Segment Start: Data records

(* ===== verification/Multiboot.v ===== *)
(** * The boot information

    [kernel/boot/multiboot2.c]: the tags that the boot loader leaves in
    memory, and the walk of [pmm_init] over the memory map in them, which
    gives the value [Pmm.pmm_init] is stated over. *)

From S2P Require Import Prelude Layout CString Ram Words Pmm.

Definition MULTIBOOT2_BOOTLOADER_MAGIC : Z := 0x36D76289.
Definition MULTIBOOT_TAG_TYPE_END : Z := 0.
Definition MULTIBOOT_TAG_TYPE_MODULE : Z := 3.
Definition MULTIBOOT_TAG_TYPE_MMAP : Z := 6.

Section Multiboot.
Context {Mem : Type} `{ByteMem Mem}.

(** The static [boot_info], and memory. *)
Record boot : Type := Boot { boot_info : Z; b_mem : Mem }.

Definition b_mem_l : lens boot Mem := Lens b_mem (fun m b => Boot (boot_info b) m).

Abbreviation BM := (M boot).

Definition read32 (a : Z) : BM Z := zoom b_mem_l (load_u32 a).
Definition read64 (a : Z) : BM Z := zoom b_mem_l (load_u64 a).

Definition multiboot2_init (magic mb_info : Z) : BM unit :=
  if negb (magic =? MULTIBOOT2_BOOTLOADER_MAGIC) then fail (Panicked "Invalid Multiboot2 magic")
  else modify (fun b => Boot (PHYS_TO_VIRT mb_info) (b_mem b)).

Definition multiboot2_info : BM Z := gets boot_info.

Definition multiboot2_total_size : BM Z := let* info := gets boot_info in read32 info.

(** [tag->type] and [tag->size] *)
Definition tag_type (tag : Z) : BM Z := read32 tag.
Definition tag_size (tag : Z) : BM Z := read32 (u32 (tag + 4)).

Definition multiboot2_first_tag : BM Z := gets (fun b => u32 (boot_info b + 8)).

Definition multiboot2_next_tag (tag : Z) : BM Z :=
  let* n := tag_size tag in
  ret (u32 (tag + Z.land (u32 (n + 7)) (u32 (Z.lnot 7)))).

(** [while (tag->type != MULTIBOOT_TAG_TYPE_END) { body; tag = next; }] *)
Definition walk_tags (fuel : nat) (body : Z -> Z -> BM (option Z)) : BM Z :=
  let* first := multiboot2_first_tag in
  loop fuel (fun tag =>
    let* type := tag_type tag in
    if type =? MULTIBOOT_TAG_TYPE_END then ret (inr NULL)
    else
      let* r := body type tag in
      match r with
      | Some found => ret (inr found)
      | None => let* next := multiboot2_next_tag tag in ret (inl next)
      end) first.

Definition multiboot2_find_tag (fuel : nat) (type : Z) : BM Z :=
  walk_tags fuel (fun t tag => ret (if t =? type then Some tag else None)).

Definition multiboot2_memory_map (fuel : nat) : BM Z := multiboot2_find_tag fuel MULTIBOOT_TAG_TYPE_MMAP.

(** [module->cmdline] is at offset 16. *)
Definition multiboot2_find_module (fuel fuel' : nat) (name : Z) : BM Z :=
  walk_tags fuel (fun t tag =>
    if t =? MULTIBOOT_TAG_TYPE_MODULE then
      let* c := zoom b_mem_l (strcmp fuel' (u32 (tag + 16)) name) in
      ret (if c =? 0 then Some tag else None)
    else ret None).

(** ** What [pmm_init] reads *)

Definition MMAP_HEADER_SIZE : Z := 16.

(** [struct multiboot_mmap_entry] at [entry] *)
Definition read_entry (entry : Z) : BM mmap_entry :=
  let* addr := read64 entry in
  let* n := read64 (u32 (entry + 8)) in
  let* type := read32 (u32 (entry + 16)) in
  ret (MmapEntry addr n type).

(** The entries in the order of both passes. *)
Fixpoint read_entries (n : nat) (entry entry_size : Z) : BM (list mmap_entry) :=
  match n with
  | O => ret []
  | S n' =>
      let* e := read_entry entry in
      let* l := read_entries n' (u32 (entry + entry_size)) entry_size in
      ret (e :: l)
  end.

Definition read_map (mmap : Z) : BM (option (list mmap_entry)) :=
  if mmap =? NULL then ret None
  else
    let* n := tag_size mmap in
    let* entry_size := read32 (u32 (mmap + 8)) in
    if entry_size =? 0 then fail (Panicked "Divide Error")
    else
      let count := u32 (n - MMAP_HEADER_SIZE) / entry_size in
      let* l := read_entries (Z.to_nat count) (u32 (mmap + MMAP_HEADER_SIZE)) entry_size in
      ret (Some l).

(** [rootfs] is the address of the string ["rootfs"], [kernel_end] that of the
    linker's symbol. *)
Definition read_boot_memory (fuel fuel' : nat) (rootfs kernel_end : Z) : BM boot_memory :=
  let* mmap := multiboot2_memory_map fuel in
  let* info := multiboot2_info in
  let* module := multiboot2_find_module fuel fuel' rootfs in
  let* entries := read_map mmap in
  match entries with
  | None => ret (BootMemory None info 0 None kernel_end)
  | Some _ =>
      let* total := multiboot2_total_size in
      let* bounds :=
        (if module =? NULL then ret None
         else
           let* start := read32 (u32 (module + 8)) in
           let* stop := read32 (u32 (module + 12)) in
           ret (Some (start, stop))) in
      ret (BootMemory entries info total bounds kernel_end)
  end.
End Multiboot.
Arguments boot : clear implicits.

(** ** Tags as data *)

Record tag : Type := Tag { t_type : Z; t_body : list Z }.

Definition tag_bytes (t : tag) : list Z := le32 (t_type t) ++ le32 (8 + len (t_body t)) ++ t_body t.

(** Tags start at multiples of 8. *)
Definition tag_span (t : tag) : Z := 8 * ((8 + len (t_body t) + 7) / 8).

(** The address of the first tag with [p], from the one at [a] on. *)
Fixpoint first_with (p : tag -> bool) (a : Z) (ts : list tag) : Z :=
  match ts with
  | [] => NULL
  | t :: ts' => if p t then a else first_with p (a + tag_span t) ts'
  end.
(* ===== verification/Paging.v ===== *)
(** * Page directories and page tables

    [kernel/mm/paging.c]. The state is physical memory, the physical memory
    manager with the processor, and the static [kernel_directory]. Page
    directories and tables are pages of physical memory, reached through the
    direct mapping: a table whose frame lies above the mapped window cannot be
    touched and the routine faults. *)

From S2P Require Import Prelude Layout Bitmap Machine Pmm CString Ram.

Record machine : Type := MkMachine {
  m_pmm : pmm_world;
  m_ram : ram;
  (** [static struct page_directory *kernel_directory], 0 for [NULL] *)
  kernel_directory : Z;
}.

Definition pmm_world_l : lens machine pmm_world :=
  Lens m_pmm (fun p m => MkMachine p (m_ram m) (kernel_directory m)).
Definition ram_l : lens machine ram :=
  Lens m_ram (fun r m => MkMachine (m_pmm m) r (kernel_directory m)).
Definition machine_cpu_l : lens machine cpu :=
  Lens (fun m => pmm_cpu (m_pmm m))
    (fun c m => MkMachine (PmmWorld c (pmm_of (m_pmm m))) (m_ram m) (kernel_directory m)).
Definition set_kernel_directory (d : Z) : M machine unit :=
  modify (fun m => MkMachine (m_pmm m) (m_ram m) d).

(** [table->entries[index]], [table->entries[index] = v]. *)
Definition get_entry (table index : Z) : M machine Z :=
  zoom ram_l (ld32 (u32 (table + 4 * index))).
Definition set_entry (table index v : Z) : M machine unit :=
  zoom ram_l (st32 (u32 (table + 4 * index)) v).

(** [e & PAGE_PRESENT] as a condition, [e & PAGE_FRAME_MASK]. *)
Definition present (e : Z) : bool := negb (Z.land e PAGE_PRESENT =? 0).
Definition user_bit (e : Z) : bool := negb (Z.land e PAGE_USER =? 0).
Definition frame_of (e : Z) : Z := Z.land e PAGE_FRAME_MASK.

(** [virt >> 22], [(virt >> 12) & 0x3FF], [virt & 0xFFF]. *)
Definition pde_index (virt : Z) : Z := Z.shiftr virt 22.
Definition pte_index (virt : Z) : Z := Z.land (Z.shiftr virt 12) 0x3FF.
Definition page_offset (virt : Z) : Z := Z.land virt 0xFFF.

Definition paging_get_table (directory directory_index : Z) : M machine Z :=
  let* entry := get_entry directory directory_index in
  if negb (present entry) then ret NULL
  else ret (PHYS_TO_VIRT (frame_of entry)).

(** [memset(table, 0, sizeof( *table))] *)
Definition clear_page (table : Z) : M machine unit :=
  zoom ram_l (memset table 0 4096) ;;; ret tt.

Definition paging_alloc_table : M machine Z :=
  let* phys := zoom pmm_world_l pmm_alloc_page in
  if phys =? 0 then ret NULL
  else
    let table := PHYS_TO_VIRT phys in
    clear_page table ;;;
    ret table.
Lemma wp_add_page {A} m kd va (k : M machine A) (a : A) (Q : A -> machine -> Prop) :
  ready m kd -> private m kd (pde_index va) -> is_u32 va ->
  fail_allocations (pmm_at m) = 0 -> 2 <= free_pages (pmm_at m) ->
  (forall f m', page_added kd va f m m' -> Q a m') ->
  wp (let* phys := zoom pmm_world_l pmm_alloc_page in
      if phys =? NULL then k
      else paging_map (PHYS_TO_VIRT kd) va phys (Z.lor PAGE_PRESENT PAGE_WRITABLE) ;;; ret a) Q m.
Proof.
  intros [Hmem Hsp Hkd] Hpriv Hva Hfail Hfree HQ. apply wp_bind, wp_alloc_frame; [done| |].
  { intros p' Hf. destruct (no_failure (pmm_at m) p'); [apply Hmem|done|lia|done]. }
  intros f p' Hg Hnz Hff _ Htaken. rewrite (proj2 (Z.eqb_neq f NULL)) by done. set (m1 := with_pmm p' m).
  assert (space m1 kd) as Hsp1 by by eapply taken_space.
  assert (mem_ok m1) as Hmem1 by by eapply taken_mem_ok.
  assert (drawn 1 m m1) as Hd1 by by eapply drawn_taken.
  assert (space_step kd va m m1) as Hs1 by by split.
  destruct (good_frame_virt f Hg) as (_ & _ & _ & Hu).
  assert (frame_of f = f) as Eff.
  { rewrite frame_of_div by done. apply good_frame_aligned in Hg. unfold PAGE_SIZE in *. lia. }
  apply wp_bind, wp_paging_map; [done..| |].
  - intros m2 Hmap. apply wp_ret, (HQ f). pose proof (drawn_mapped _ _ _ _ _ Hmap) as Hd2.
    destruct Hmap as (Hs2 & Hw2 & _ & _ & _ & _ & _ & Htab).
    assert (forall j, 0 <= j < 1024 -> present (pde m2 kd j) = true ->
      pde m2 kd j = pde m1 kd j \/ m_free m1 (table_of m2 kd j) = true) as Htabs.
    { intros j Hj Hp. destruct (decide (j = pde_index va)) as [->|Hji].
      - destruct Htab as [(_ & _ & E)|(_ & E & _)]; [by left|by right].
      - left. by apply (step_other _ _ _ _ Hs2). }
    assert (m_free m1 f = false) as Hf1
      by (rewrite (taken_m_free m p' _ _ Htaken), Z.eqb_refl; apply andb_false_r).
    split.
    + by eapply space_step_trans.
    + split; [done|]. split; [done|]. split; [|split; [|exact Hw2]].
      * destruct (m_free m2 f) eqn:E; [|done]. apply (drawn_free _ _ _ Hd2) in E. congruence.
      * split; [intros ->; by rewrite (space_dir_used _ _ Hsp) in Hff|]. intros j Hj Hp Ht.
        destruct (Htabs j Hj Hp) as [E|E]; [|by rewrite Ht, Hf1 in E].
        unfold table_of in Ht. rewrite E in Hp, Ht.
        destruct (space_tables _ _ Hsp j Hj Hp) as [_ Hu']. unfold table_of in Hu'.
        change (pde m1 kd j) with (pde m kd j) in Ht. by rewrite Ht, Hff in Hu'.
    + by apply (drawn_trans 1 1 m m1 m2).
    + intros j Hj Hp. destruct (Htabs j Hj Hp) as [E|E]; [by left|]. right.
      by apply (drawn_free _ _ _ Hd1).
  - intros m2 [_ (p2 & Hf2 & _)]. exfalso. eapply no_failure; [..|exact Hf2]; [apply Hmem1| |].
    + by rewrite (drawn_fail _ _ _ Hd1).
    + pose proof (drawn_count _ _ _ Hd1). lia.
Qed.

(** After the first [n] pages of the range. *)
Record filled_to (kd virt n : Z) (m m' : machine) : Prop := {
  to_ready : ready m' kd;
  to_drawn : drawn (2 * n) m m';
  to_private : forall j, 0 <= j < 1024 -> private m kd j -> private m' kd j;
  to_backed : forall k, 0 <= k < n -> exists f, backed m kd (virt + k * PAGE_SIZE) m' f;
  to_distinct : forall k k', 0 <= k < n -> 0 <= k' < n -> k <> k' ->
    frame_at m' kd (virt + k * PAGE_SIZE) <> frame_at m' kd (virt + k' * PAGE_SIZE);
  to_other : forall va, is_u32 va -> ~ (virt / PAGE_SIZE <= va / PAGE_SIZE < virt / PAGE_SIZE + n) ->
    private m kd (pde_index va) -> walk (m_ram m') kd va = walk (m_ram m) kd va;
}.

Lemma backed_frame m kd va m' f : backed m kd va m' f -> frame_at m' kd va = f.
Proof.
  intros (Hg & _ & _ & _ & Hw). unfold frame_at. rewrite Hw.
  destruct (good_frame_virt f Hg) as (_ & _ & _ & Hu).
  destruct (leaf_ok f 3 Hu) as (_ & _ & ->); [by split|]. rewrite frame_of_div by done.
  apply good_frame_aligned in Hg. unfold PAGE_SIZE in *. lia.
Qed.

Lemma filled_zero kd virt m : ready m kd -> filled_to kd virt 0 m m.
Proof. intros Hr. split; [done|apply drawn_refl|done|intros; lia|intros; lia|done]. Qed.

Lemma filled_step kd virt count n m m1 m2 f :
  good_range m kd virt count -> 0 <= n < count -> filled_to kd virt n m m1 ->
  page_added kd (virt + n * PAGE_SIZE) f m1 m2 -> filled_to kd virt (n + 1) m m2.
Proof.
  intros Hg Hn [Hr Hd Hp Hb Hdis Ho] [Hs Hbk Hd2 Htabs]. pose proof Hg as (_ & _ & _ & _ & Hprivs).
  assert (forall k, 0 <= k < n -> walk (m_ram m2) kd (virt + k * PAGE_SIZE)
    = walk (m_ram m1) kd (virt + k * PAGE_SIZE)) as Hkeep.
  { intros k Hk. destruct (page_at_ok _ _ _ _ k Hg ltac:(lia)) as (_ & Hu & _ & Hdiv).
    destruct (page_at_ok _ _ _ _ n Hg ltac:(lia)) as (_ & Hu' & _ & Hdiv').
    apply (step_walk _ _ _ _ Hs); [done|lia|]. apply Hp; [by apply pde_index_range|]. apply Hprivs. lia. }
  assert (forall k, 0 <= k < n -> exists f', backed m kd (virt + k * PAGE_SIZE) m2 f' /\ f' <> f) as Hold.
  { intros k Hk. destruct (Hb k Hk) as (f' & H1 & H2 & H3 & [H4 H4'] & H5). exists f'. split.
    - split; [done|]. split; [done|]. split; [|split; [split; [done|]|by rewrite Hkeep]].
      + destruct (m_free m2 f') eqn:E; [|done]. apply (drawn_free _ _ _ Hd2) in E. congruence.
      + intros j Hj Hpj Ht. destruct (Htabs j Hj Hpj) as [E|E]; [|congruence].
        unfold table_of in Ht. rewrite E in Hpj, Ht. by apply (H4' j Hj Hpj).
    - intros ->. destruct Hbk as (_ & Hf & _). congruence. }
  assert (backed m kd (virt + n * PAGE_SIZE) m2 f) as Hnew.
  { destruct Hbk as (H1 & H2 & H3 & H4 & H5). split; [done|].
    split; [by apply (drawn_free _ _ _ Hd)|done]. }
  split.
  - by eapply step_ready.
  - replace (2 * (n + 1)) with (2 * n + 2) by lia. by eapply drawn_trans.
  - intros j Hj Hpj. apply (step_private _ _ _ _ Hs); [done|]. by apply Hp.
  - intros k Hk. destruct (decide (k = n)) as [->|]; [by exists f|].
    destruct (Hold k) as (f' & H & _); [lia|by exists f'].
  - intros k k' Hk Hk' Hne. destruct (decide (k = n)) as [->|]; destruct (decide (k' = n)) as [->|]; [done|..].
    + destruct (Hold k') as (f' & H & Hf'); [lia|].
      rewrite (backed_frame _ _ _ _ _ H), (backed_frame _ _ _ _ _ Hnew). by apply not_eq_sym.
    + destruct (Hold k) as (f' & H & Hf'); [lia|].
      by rewrite (backed_frame _ _ _ _ _ H), (backed_frame _ _ _ _ _ Hnew).
    + unfold frame_at. rewrite !Hkeep by lia. apply Hdis; lia.
  - intros va Hva Hout Hpv. destruct (page_at_ok _ _ _ _ n Hg ltac:(lia)) as (_ & Hu & _ & Hdiv).
    rewrite (step_walk _ _ _ _ Hs); [apply Ho; [done|lia|done]|done|lia|].
    apply Hp; [by apply pde_index_range|done].
Qed.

Segment End: Data records

▸ Task to complete:
Set down precisely the lines above between the line holding "if phys =? 0 then ret NULL" and the line holding "fail_allocations (pmm_at m)", inclusive, and nothing beyond them.

▸ Task answer:
  if phys =? 0 then ret NULL
  else
    let table := PHYS_TO_VIRT phys in
    clear_page table ;;;
    ret table.
Lemma wp_add_page {A} m kd va (k : M machine A) (a : A) (Q : A -> machine -> Prop) :
  ready m kd -> private m kd (pde_index va) -> is_u32 va ->
  fail_allocations (pmm_at m) = 0 -> 2 <= free_pages (pmm_at m) ->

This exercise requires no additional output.